How many grams of chlorine gas (Cl₂) are needed to produce 38.5 grams of NCl₃?

$N_2 + 3Cl_2 \rightarrow 2NCl_3$

Solution

Convert the known mass to moles.

You will always be told a known amount of one of the substances. Start with this known amount: 38.5 g NCl₃

To convert to moles, you first need the molar mass of NCl₃.

Use the Periodic Table to look up the masses of N and Cl and add up the molar mass:

N: 14.01 x 1 = 14.01
Cl: 35.45 x 3 = 106.35
molar mass = total = 120.36 g/mol

Divide mass by molar mass to calculate moles.

$38.5 \, \cancel{g \, NCl_3} \times \left(\cfrac{\SI{1}{mol \, NCl_3}}{120.36 \, \cancel{g \, NCl_3}}\right) = 0.320 \, mol \, NCl_3$

(This is using Dimensional Analysis to cancel out units)

2. Multiple by a Mole Ratio to find moles of the unknown substance.

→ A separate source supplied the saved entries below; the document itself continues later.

Definition getSpendingBreakdown (state : ResolvedVaultState) : SpendingBreakdown :=
  let global := rs_globalBudget state in
  let byAgent := map (λ p, {|
    as_agent := p.1; as_spent24h := spent24h p.2; as_cap := cap p.2;
    as_utilization := computeUtilizationPercent (spent24h p.2) (cap p.2);
    as_lifetimeSpend := lifetime_spend (rs_overlay state) p.1 |}) (agent_budgets state) in
  let byProtocol := map (λ pb, {|
    ps_protocol := pb_protocol pb; ps_protocolName := resolveProtocolName (pb_protocol pb);
    ps_spent24h := spent24h (pb_budget pb); ps_cap := cap (pb_budget pb);
    ps_utilization := computeUtilizationPercent (spent24h (pb_budget pb)) (cap (pb_budget pb)) |})
    (rs_protocolBudgets state) in {|
  sb_spent24h := spent24h global; sb_cap := cap global;
  sb_utilization := computeUtilizationPercent (spent24h global) (cap global);
  sb_byAgent := byAgent; sb_byProtocol := byProtocol;
  sb_agentConcentration := computeHerfindahl (map as_spent24h byAgent);
  sb_protocolConcentration := computeHerfindahl (map ps_spent24h byProtocol);
  sb_topAgent := top (map (λ a, (as_agent a, as_spent24h a)) byAgent);
  sb_topProtocol := top (map (λ p, (ps_protocol p, ps_spent24h p)) byProtocol) |}.
End Agents.

Definition MAX_AGENTS_PER_VAULT : Z := 10.

(** The loop over the hourly epochs; [n] counts the turns left, [k] the ones
    done.  The display text of a point is left out; making it throws for a
    contribution that is missing or negative. *)
Fixpoint history_loop (n : nat) (k : Z) (entry : AgentContributionEntry) (currentEpoch windowStart : Z)
    : result js_exn (list SpendingEpoch) :=
  match n with
  | O => Ok []
  | S n =>
      let epochForK := ac_lastWriteEpoch entry - k in
      if (epochForK <? 0) || (epochForK <=? windowStart) then Ok []
      else if currentEpoch <? epochForK then history_loop n (k + 1) entry currentEpoch windowStart
      else match ac_contributions entry !! Z.to_nat (Z.rem epochForK (Z.of_nat OVERLAY_NUM_EPOCHS)) with
           | None => Throw JsTypeError
           | Some contribution =>
               if contribution =? 0 then history_loop n (k + 1) entry currentEpoch windowStart
               else rest ← history_loop n (k + 1) entry currentEpoch windowStart;
                    Ok ({| sp_epochId := epochForK; sp_timestamp := epochForK * OVERLAY_EPOCH_DURATION;
                           sp_usdAmount := contribution |} :: rest)
           end
  end.

Definition getAgentSpendingHistory (overlay : option AgentSpendOverlay) (agentSlot now : Z)
    : result js_exn (list SpendingEpoch) :=
  match overlay with
  | None => Ok []
  | Some overlay =>
      if (agentSlot <? 0) || (MAX_AGENTS_PER_VAULT <=? agentSlot) || (now <=? 0) then Ok [] else
      match ov_entries overlay !! Z.to_nat agentSlot with
      | None => Ok []
      | Some entry =>
          if ac_lastWriteEpoch entry =? 0 then Ok [] else
          let currentEpoch := Z.quot now OVERLAY_EPOCH_DURATION in
          js_sort before <$> history_loop OVERLAY_NUM_EPOCHS 0 entry currentEpoch
            (currentEpoch - Z.of_nat OVERLAY_NUM_EPOCHS)
      end
  end.

(** Decoded events: a name and fields. *)
Record DecodedEvent : Type := { ev_name : string; ev_fields : option fields_t; ev_txSignature : option string }.

Record SessionCounts : Type := {
  eb_totalSessions : Z;
  eb_failedSessions : Z;
  eb_expiredSessions : Z;
  eb_successfulSessions : Z;
}.

Definition count_session (agent : string) (acc : SessionCounts) (e : DecodedEvent)
    : SessionCounts :=
  match ev_fields e with
  | None => acc
  | Some fs =>
      if negb (bool_decide (ev_name e = "SessionFinalized")) then acc
      else match field (JObj fs) "agent" with
           | JStr a =>
               if negb (bool_decide (a = agent)) then acc
               else
                 let expired := truthy (field (JObj fs) "isExpired") in
                 let success := truthy (field (JObj fs) "success") in
                 {| eb_totalSessions := eb_totalSessions acc + 1;
                    eb_failedSessions := eb_failedSessions acc +
                      (if negb expired && negb success then 1 else 0);
                    eb_expiredSessions := eb_expiredSessions acc + (if expired then 1 else 0);
                    eb_successfulSessions := eb_successfulSessions acc +
                      (if negb expired && success then 1 else 0) |}
           | _ => acc
           end
  end.
(* ===== verification/Seal.v ===== *)
(** * Sealing a bundle ([sdk/kit/src/seal.ts], [composer.ts], [protocol-resolver.ts], [plugin.ts])

    [seal] checks a bundle of instructions against the resolved vault, rewrites
    the agent's token accounts to the vault's, and composes the atomic
    transaction [validate_and_authorize, ...bundle, finalize_session].

    What comes from elsewhere is a field of [World]: the resolved state, the
    plugins' verdicts, address derivation, the generated instruction builders,
    fetched accounts and the size of the compiled transaction.  Warnings and
    observe-only hooks have no effect on the result and are left out.

    The theorems: a sealed bundle passed every check, with the fees rounded up;
    the transaction is the sandwich and nothing else; both wrapper instructions
    carry every account the bundle can write; and the rewriting touches exactly
    the writable references to the agent's accounts. *)

From Stdlib Require String.
From Stdlib Require Import QArith.
From S2P Require Import Prelude IntentDigest SdkTypes StateResolver Base64 Composer.

Local Open Scope Z_scope.

Definition sdk (code : string) : js_exn := SdkDomainError ("SIGIL_ERROR__SDK__" +:+ code).

Abbreviation role_readonly := (RoleNumber 0).

(** [AccountRole.WRITABLE] is 1 and [AccountRole.WRITABLE_SIGNER] is 3. *)
Definition is_writable (r : role_arg) : bool :=
  match r with RoleNumber n => (n =? 1) || (n =? 3) | _ => false end.

Definition accounts_of (ix : Ix) : list AccountMeta := default [] (ix_accounts ix).

(** ** Protocols and networks *)

Definition isProtocolAllowed (programId : string) (policy : PolicyConfig) : bool :=
  if pol_protocolMode policy =? 0 then true else
  let isInList := bool_decide (programId ∈ pol_protocols policy) in
  if pol_protocolMode policy =? 1 then isInList else negb isInList.
(** [None] when the failure is not an agent's policy block. *)
Definition buildBlockedActivityItem (tx : JsonTx) (logs : list string) (txSignature : string) (blockTime : Z)
    : result js_exn (option VaultActivityItem) :=
  match parseSigilBlockErrorCode logs with
  | None => Ok None
  | Some code =>
      if negb (isAgentPolicyBlockCode code) then Ok None else
      let a := reconstructBlockedAttempt tx in
      amountDisplay ← match ba_amount a with Some z => Some <$> formatUsd z 2 | None => Ok None end;
      Ok (Some {| ai_timestamp := blockTime; ai_txSignature := txSignature;
                  ai_eventType := "ActionAuthorized"; ai_category := Trade; ai_agent := ba_agent a;
                  ai_amount := ba_amount a; ai_amountDisplay := amountDisplay; ai_tokenMint := None;
                  ai_tokenSymbol := None; ai_isSpending := spends (ba_amount a);
                  ai_protocol := ba_protocol a; ai_protocolName := resolveProtocolName <$> ba_protocol a;
                  ai_success := false; ai_description := error_name code |})
  end.

(** ** One page of activity *)

Record SignatureInfo : Type := { si_signature : string; si_blockTime : option Z }.

(** What the body of the [try] does with a transaction. *)
Definition build_items (tx : JsonTx) (sig : SignatureInfo) (network : string)
    : result js_exn (list VaultActivityItem) :=
  match jt_logMessages tx with
  | None => Ok []
  | Some logs =>
      let decoded := parseAndDecodeSigilEvents logs in
      let blockTime := default 0 (si_blockTime sig) in
      out ← mapM (λ e, buildActivityItem e (si_signature sig) blockTime network) decoded;
      match decoded, jt_err tx with
      | [], true =>
          blocked ← buildBlockedActivityItem tx logs (si_signature sig) blockTime;
          Ok (match blocked with Some b => out ++ [b] | None => out end)
      | _, _ => Ok out
      end
  end.

(** The node's [getTransaction]: [None] when it fails or has no transaction. *)
Context (getTransaction : string → option JsonTx).

Definition buildForSignature (network : string) (sig : SignatureInfo) : list VaultActivityItem :=
  match getTransaction (si_signature sig) with
  | None => []
  | Some tx => match build_items tx sig network with Ok items => items | Throw _ => [] end
  end.

Definition ACTIVITY_FETCH_CONCURRENCY : nat := 5.

(** The loop over the chunks; [n] bounds the number of turns. *)
Fixpoint fetch_chunks (n : nat) (network : string) (signatures : list SignatureInfo)
    : list (list VaultActivityItem) :=
  match n, signatures with
  | S n, _ :: _ =>
      map (buildForSignature network) (take ACTIVITY_FETCH_CONCURRENCY signatures) ++
      fetch_chunks n network (drop ACTIVITY_FETCH_CONCURRENCY signatures)
  | _, _ => []
  end.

This problem asks you to calculate grams of Cl₂. First you have to calculate moles of Cl₂ using a mole ratio. The balanced equation coefficients give you the mole ratio.

$0.320 \, \cancel{mol \, NCl_3} \times \left(\cfrac{\SI{3}{mol \, Cl_2}}{2 \, \cancel{mol \, NCl_3}}\right) = 0.480 \, mol \, Cl_2$

3. Convert moles to grams.

First you need molar mass of Cl₂, so multiply the mass of Cl from the Periodic Table by two:

35.45 x 2 = 70.9 g/mol

Multiply moles of Cl₂ by molar mass of Cl₂ to convert the amount to mass units (grams):

$0.480 \, \cancel{mol \, Cl_2} \times \left(\cfrac{\SI{70.90}{g \, Cl_2}}{1 \, \cancel{mol \, Cl_2}}\right) = 34.0 \, g \, Cl_2$

This is what the problem asked for: mass of chlorine gas.